EXTRACTED INFORMATION >>
##########

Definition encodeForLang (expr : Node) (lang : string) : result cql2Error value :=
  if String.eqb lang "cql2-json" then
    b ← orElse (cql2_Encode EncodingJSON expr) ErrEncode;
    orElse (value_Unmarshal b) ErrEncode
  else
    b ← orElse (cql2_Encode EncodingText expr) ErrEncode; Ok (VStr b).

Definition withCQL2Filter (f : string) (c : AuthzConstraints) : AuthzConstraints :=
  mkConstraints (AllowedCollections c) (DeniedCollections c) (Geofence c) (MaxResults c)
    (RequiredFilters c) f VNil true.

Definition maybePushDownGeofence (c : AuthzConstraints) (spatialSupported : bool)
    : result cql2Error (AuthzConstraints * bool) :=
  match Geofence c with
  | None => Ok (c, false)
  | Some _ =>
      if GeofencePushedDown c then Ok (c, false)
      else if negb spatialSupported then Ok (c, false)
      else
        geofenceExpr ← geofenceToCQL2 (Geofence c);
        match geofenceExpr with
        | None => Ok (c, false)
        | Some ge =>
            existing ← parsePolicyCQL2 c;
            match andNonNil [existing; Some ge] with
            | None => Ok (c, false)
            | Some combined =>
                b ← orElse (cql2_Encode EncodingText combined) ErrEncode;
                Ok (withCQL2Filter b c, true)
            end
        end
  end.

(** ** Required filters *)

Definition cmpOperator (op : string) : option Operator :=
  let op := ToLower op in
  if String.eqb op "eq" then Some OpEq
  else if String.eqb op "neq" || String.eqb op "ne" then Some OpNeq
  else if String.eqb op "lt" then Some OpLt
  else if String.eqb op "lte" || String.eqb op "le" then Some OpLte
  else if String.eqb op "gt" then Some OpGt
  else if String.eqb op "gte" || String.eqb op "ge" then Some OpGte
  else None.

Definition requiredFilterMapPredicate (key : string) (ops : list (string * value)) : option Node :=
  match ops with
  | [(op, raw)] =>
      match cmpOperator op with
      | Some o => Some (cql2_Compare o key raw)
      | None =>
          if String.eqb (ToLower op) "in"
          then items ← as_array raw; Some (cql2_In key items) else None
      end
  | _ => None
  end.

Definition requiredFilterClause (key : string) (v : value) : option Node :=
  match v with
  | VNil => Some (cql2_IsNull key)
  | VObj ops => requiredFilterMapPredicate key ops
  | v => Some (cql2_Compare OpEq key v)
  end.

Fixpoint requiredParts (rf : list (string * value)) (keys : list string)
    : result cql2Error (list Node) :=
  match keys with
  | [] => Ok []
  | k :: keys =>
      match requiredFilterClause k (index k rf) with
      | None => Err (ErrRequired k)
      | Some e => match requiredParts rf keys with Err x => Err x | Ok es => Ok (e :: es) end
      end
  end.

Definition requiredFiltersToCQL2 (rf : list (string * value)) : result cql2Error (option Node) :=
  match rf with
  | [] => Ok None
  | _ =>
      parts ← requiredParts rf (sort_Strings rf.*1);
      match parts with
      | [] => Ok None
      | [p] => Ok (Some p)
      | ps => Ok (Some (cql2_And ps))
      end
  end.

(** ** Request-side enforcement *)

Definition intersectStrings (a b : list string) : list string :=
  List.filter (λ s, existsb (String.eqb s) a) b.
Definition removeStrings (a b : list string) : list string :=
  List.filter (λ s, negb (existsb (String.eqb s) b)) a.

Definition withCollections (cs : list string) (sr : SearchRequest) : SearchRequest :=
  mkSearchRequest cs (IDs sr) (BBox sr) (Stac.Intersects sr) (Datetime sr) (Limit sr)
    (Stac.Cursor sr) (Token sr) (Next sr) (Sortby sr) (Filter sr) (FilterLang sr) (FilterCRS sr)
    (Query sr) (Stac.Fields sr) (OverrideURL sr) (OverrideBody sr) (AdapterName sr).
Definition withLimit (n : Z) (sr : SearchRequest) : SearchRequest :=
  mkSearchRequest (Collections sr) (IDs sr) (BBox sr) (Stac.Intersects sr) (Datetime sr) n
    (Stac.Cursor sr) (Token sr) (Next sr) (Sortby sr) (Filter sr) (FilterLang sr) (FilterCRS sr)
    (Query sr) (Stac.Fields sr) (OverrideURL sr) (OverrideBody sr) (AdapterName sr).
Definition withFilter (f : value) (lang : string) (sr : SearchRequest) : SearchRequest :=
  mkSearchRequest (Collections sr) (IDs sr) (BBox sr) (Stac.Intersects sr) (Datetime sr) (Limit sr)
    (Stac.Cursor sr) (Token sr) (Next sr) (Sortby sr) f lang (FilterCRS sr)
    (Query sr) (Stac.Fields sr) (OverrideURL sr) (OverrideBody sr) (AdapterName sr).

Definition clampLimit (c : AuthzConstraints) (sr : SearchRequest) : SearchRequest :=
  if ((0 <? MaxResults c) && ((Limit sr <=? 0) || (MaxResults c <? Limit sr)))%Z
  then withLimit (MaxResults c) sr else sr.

##########

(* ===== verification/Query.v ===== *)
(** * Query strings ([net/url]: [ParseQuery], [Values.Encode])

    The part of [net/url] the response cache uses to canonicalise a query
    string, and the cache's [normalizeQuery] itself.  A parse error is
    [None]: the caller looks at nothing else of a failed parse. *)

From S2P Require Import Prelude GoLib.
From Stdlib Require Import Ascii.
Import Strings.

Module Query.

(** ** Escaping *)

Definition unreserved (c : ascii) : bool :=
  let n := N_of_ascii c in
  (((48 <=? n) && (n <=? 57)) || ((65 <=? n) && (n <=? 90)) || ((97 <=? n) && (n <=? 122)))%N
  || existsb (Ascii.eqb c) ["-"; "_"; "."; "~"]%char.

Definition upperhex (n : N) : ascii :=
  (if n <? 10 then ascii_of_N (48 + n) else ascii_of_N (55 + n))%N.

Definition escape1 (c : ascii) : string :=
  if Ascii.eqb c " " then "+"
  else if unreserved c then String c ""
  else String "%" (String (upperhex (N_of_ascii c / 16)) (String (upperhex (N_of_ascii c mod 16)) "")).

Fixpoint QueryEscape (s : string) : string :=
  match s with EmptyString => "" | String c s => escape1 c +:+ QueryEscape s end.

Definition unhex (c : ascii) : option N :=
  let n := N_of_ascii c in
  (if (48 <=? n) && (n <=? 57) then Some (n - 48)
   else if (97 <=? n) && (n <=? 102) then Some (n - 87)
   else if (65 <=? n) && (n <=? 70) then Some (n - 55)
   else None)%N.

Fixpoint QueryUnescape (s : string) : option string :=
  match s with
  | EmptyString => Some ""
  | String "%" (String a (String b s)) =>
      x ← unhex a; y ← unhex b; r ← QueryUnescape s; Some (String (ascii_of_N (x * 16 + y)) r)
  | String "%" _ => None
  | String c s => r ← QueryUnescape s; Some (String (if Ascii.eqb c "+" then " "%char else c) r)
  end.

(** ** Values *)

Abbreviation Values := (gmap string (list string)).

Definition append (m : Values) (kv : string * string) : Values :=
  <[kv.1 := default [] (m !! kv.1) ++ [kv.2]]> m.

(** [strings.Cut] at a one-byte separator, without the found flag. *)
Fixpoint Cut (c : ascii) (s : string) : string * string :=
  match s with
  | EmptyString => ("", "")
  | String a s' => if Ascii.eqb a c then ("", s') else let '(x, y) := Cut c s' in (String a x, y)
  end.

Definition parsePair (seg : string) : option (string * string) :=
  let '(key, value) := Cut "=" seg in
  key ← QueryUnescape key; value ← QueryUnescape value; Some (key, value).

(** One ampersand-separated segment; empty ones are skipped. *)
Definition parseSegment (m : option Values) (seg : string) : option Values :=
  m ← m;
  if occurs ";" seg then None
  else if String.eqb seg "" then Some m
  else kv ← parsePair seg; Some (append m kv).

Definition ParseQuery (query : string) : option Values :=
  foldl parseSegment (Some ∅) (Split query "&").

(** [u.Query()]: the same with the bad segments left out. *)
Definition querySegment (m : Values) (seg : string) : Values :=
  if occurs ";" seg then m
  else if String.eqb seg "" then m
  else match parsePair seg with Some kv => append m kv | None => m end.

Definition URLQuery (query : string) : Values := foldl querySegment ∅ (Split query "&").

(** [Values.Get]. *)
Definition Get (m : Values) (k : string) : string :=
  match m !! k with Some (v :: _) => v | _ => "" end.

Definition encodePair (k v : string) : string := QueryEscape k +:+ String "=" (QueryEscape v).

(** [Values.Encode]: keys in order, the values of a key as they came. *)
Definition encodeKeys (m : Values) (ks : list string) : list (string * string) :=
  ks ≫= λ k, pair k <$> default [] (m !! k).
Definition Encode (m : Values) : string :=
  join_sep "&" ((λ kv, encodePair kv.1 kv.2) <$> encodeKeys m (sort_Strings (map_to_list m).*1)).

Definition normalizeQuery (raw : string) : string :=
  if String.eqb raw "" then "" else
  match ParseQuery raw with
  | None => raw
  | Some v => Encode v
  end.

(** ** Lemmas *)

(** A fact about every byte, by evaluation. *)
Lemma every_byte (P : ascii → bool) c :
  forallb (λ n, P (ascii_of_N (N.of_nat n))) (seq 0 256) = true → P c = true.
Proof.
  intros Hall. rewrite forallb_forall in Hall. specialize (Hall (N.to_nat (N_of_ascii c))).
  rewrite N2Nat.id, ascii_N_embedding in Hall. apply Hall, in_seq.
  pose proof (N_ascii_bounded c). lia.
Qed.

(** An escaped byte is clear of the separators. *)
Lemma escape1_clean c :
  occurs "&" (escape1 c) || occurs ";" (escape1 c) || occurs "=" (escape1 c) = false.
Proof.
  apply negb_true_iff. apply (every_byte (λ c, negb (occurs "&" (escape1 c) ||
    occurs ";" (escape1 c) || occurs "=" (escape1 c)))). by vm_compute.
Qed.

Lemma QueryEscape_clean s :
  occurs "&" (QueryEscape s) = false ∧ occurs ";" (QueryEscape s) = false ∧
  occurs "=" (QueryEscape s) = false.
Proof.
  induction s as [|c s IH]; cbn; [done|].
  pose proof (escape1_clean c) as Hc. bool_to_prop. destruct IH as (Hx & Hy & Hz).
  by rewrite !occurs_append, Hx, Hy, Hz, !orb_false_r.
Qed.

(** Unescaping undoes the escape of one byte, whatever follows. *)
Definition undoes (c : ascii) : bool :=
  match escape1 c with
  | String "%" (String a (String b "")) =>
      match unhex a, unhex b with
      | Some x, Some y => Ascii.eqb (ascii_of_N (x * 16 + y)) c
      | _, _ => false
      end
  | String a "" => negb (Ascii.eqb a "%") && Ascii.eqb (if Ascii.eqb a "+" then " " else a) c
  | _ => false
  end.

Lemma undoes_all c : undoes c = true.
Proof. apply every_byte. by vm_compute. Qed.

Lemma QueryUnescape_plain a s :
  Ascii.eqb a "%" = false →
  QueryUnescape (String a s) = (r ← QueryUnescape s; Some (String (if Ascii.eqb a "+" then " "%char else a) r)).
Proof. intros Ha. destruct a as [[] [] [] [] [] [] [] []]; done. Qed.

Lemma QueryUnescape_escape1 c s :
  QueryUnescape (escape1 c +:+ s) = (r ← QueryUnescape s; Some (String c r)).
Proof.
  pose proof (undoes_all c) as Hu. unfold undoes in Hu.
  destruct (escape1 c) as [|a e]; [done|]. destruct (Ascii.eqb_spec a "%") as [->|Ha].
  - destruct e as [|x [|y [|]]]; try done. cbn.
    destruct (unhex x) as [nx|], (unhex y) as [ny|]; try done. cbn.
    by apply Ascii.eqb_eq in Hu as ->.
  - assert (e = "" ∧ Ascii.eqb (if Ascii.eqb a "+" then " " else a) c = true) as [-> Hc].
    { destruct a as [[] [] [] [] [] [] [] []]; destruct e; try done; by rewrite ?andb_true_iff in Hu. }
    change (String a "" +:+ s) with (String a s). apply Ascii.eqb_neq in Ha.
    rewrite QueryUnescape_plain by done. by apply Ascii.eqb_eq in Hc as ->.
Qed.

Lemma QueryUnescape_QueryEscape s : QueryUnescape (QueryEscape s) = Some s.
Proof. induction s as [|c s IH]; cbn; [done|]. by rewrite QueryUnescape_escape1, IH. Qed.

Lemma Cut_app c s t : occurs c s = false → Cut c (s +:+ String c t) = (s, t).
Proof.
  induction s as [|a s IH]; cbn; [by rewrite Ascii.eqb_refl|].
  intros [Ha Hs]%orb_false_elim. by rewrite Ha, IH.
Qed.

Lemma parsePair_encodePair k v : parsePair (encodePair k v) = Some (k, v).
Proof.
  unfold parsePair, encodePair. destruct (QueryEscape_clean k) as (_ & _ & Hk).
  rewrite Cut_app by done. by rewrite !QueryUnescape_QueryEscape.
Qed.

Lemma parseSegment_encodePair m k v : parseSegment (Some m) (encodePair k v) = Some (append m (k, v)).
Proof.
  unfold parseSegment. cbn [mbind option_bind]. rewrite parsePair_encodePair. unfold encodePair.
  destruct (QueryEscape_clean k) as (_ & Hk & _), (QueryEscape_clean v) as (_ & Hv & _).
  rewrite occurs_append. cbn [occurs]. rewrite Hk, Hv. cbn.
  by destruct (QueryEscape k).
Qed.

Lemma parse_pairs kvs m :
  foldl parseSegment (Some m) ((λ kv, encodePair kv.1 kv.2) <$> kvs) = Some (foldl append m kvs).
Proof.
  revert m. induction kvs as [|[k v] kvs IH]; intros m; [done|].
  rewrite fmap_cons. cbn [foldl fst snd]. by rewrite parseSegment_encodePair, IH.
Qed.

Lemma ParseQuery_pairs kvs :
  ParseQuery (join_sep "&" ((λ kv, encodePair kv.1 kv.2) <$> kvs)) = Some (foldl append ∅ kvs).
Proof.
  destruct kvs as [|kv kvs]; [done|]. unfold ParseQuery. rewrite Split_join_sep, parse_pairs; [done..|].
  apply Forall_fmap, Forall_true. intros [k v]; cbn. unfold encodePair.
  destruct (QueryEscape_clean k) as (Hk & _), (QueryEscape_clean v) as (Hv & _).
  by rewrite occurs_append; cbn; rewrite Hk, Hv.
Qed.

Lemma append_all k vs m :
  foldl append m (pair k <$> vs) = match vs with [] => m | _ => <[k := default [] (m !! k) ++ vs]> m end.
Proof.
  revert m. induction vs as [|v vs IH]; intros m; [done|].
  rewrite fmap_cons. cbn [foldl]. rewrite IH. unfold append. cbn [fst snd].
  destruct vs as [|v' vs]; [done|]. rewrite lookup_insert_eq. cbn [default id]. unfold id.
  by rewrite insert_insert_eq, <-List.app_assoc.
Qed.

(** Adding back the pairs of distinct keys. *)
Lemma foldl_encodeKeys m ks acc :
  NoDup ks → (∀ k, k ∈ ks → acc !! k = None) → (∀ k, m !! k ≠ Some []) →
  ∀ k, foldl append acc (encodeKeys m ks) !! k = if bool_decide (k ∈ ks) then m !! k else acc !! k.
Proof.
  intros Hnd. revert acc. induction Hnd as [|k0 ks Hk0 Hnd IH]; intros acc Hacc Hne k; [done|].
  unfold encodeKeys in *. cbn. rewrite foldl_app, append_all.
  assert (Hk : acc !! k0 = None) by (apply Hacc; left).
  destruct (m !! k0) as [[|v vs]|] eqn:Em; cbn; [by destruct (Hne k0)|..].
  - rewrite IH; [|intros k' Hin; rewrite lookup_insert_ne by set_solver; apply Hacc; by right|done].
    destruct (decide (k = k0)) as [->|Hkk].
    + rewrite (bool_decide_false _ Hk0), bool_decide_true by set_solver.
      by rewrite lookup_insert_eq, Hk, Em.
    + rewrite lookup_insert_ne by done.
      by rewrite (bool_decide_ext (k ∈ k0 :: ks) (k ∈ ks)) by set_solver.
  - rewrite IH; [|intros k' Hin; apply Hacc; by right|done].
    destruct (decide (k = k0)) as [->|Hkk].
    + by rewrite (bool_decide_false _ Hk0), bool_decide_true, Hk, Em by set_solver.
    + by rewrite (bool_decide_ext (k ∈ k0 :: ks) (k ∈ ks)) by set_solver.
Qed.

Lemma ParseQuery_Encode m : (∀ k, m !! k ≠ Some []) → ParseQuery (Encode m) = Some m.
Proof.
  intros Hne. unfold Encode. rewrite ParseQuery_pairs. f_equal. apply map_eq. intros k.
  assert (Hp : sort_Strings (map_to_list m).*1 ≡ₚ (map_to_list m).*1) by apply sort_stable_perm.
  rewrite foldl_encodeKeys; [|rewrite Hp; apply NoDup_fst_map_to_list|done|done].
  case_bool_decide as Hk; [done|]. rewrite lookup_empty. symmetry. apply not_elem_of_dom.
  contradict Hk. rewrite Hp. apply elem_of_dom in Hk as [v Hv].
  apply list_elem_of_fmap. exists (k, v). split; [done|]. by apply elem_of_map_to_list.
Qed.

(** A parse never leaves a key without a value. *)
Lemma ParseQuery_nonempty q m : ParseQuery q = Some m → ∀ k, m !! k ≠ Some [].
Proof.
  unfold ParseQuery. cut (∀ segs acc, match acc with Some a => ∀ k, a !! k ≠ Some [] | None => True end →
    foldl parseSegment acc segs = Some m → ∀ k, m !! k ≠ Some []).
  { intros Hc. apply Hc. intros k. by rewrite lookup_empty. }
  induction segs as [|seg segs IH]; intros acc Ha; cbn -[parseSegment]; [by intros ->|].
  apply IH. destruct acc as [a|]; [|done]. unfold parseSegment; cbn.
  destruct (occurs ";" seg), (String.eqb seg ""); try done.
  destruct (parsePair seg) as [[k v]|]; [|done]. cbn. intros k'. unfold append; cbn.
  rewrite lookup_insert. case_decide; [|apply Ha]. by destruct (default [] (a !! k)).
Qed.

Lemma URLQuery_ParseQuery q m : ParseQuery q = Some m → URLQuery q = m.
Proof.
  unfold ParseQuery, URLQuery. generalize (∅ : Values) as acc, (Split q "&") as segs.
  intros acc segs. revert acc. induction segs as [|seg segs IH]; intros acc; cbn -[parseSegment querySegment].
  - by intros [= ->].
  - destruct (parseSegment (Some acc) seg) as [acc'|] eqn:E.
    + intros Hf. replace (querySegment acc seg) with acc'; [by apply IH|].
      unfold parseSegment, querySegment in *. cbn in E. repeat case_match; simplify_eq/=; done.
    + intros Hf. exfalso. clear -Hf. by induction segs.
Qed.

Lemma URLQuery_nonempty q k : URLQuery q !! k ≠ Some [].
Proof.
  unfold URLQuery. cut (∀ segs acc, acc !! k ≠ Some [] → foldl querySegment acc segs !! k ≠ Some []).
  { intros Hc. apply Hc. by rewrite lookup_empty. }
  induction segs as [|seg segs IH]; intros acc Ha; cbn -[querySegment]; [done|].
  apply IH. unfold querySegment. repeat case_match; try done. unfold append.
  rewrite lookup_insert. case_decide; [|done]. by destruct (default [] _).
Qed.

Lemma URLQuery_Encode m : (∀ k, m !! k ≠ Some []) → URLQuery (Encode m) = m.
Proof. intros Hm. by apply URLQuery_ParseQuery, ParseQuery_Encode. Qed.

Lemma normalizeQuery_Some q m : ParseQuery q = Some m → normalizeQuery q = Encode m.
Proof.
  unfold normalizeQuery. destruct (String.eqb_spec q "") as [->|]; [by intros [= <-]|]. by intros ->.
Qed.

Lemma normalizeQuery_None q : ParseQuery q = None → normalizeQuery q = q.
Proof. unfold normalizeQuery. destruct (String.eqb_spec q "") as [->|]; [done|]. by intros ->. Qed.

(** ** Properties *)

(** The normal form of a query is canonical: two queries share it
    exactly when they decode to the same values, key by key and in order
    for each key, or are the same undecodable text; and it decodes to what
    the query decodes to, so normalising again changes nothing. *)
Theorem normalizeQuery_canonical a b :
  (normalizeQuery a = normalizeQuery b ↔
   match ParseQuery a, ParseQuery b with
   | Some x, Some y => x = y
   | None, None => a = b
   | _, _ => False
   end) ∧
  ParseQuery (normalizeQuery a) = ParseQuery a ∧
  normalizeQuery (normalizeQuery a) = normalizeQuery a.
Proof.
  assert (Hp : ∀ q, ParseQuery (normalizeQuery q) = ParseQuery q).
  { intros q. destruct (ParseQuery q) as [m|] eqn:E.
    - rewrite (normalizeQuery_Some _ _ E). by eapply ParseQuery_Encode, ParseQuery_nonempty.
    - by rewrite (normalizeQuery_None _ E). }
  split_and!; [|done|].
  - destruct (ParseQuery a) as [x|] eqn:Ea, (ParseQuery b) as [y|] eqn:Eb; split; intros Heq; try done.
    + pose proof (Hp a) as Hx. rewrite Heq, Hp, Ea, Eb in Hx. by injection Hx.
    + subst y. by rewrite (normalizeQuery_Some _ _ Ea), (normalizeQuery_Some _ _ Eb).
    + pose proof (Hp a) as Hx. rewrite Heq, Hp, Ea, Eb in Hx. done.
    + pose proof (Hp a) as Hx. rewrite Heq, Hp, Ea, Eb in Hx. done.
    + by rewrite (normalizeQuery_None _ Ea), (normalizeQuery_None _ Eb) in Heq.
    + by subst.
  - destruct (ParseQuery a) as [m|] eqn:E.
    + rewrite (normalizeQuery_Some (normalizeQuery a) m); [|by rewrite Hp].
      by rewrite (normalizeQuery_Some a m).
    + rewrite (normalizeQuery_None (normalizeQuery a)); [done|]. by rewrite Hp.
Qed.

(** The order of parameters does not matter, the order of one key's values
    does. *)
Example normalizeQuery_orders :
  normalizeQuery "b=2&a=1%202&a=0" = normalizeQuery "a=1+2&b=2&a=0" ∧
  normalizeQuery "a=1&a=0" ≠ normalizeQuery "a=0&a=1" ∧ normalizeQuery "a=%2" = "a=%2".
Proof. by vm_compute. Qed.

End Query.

##########

TASK OBJECTIVE >> Return word for word the lines above from the line with "(** [Values.Get]. *)" to the line with "None => raw", including both and leaving out all others.

THE COMPLETED TASK >>
(** [Values.Get]. *)
Definition Get (m : Values) (k : string) : string :=
  match m !! k with Some (v :: _) => v | _ => "" end.

Definition encodePair (k v : string) : string := QueryEscape k +:+ String "=" (QueryEscape v).

(** [Values.Encode]: keys in order, the values of a key as they came. *)
Definition encodeKeys (m : Values) (ks : list string) : list (string * string) :=
  ks ≫= λ k, pair k <$> default [] (m !! k).
Definition Encode (m : Values) : string :=
  join_sep "&" ((λ kv, encodePair kv.1 kv.2) <$> encodeKeys m (sort_Strings (map_to_list m).*1)).

Definition normalizeQuery (raw : string) : string :=
  if String.eqb raw "" then "" else
  match ParseQuery raw with
  | None => raw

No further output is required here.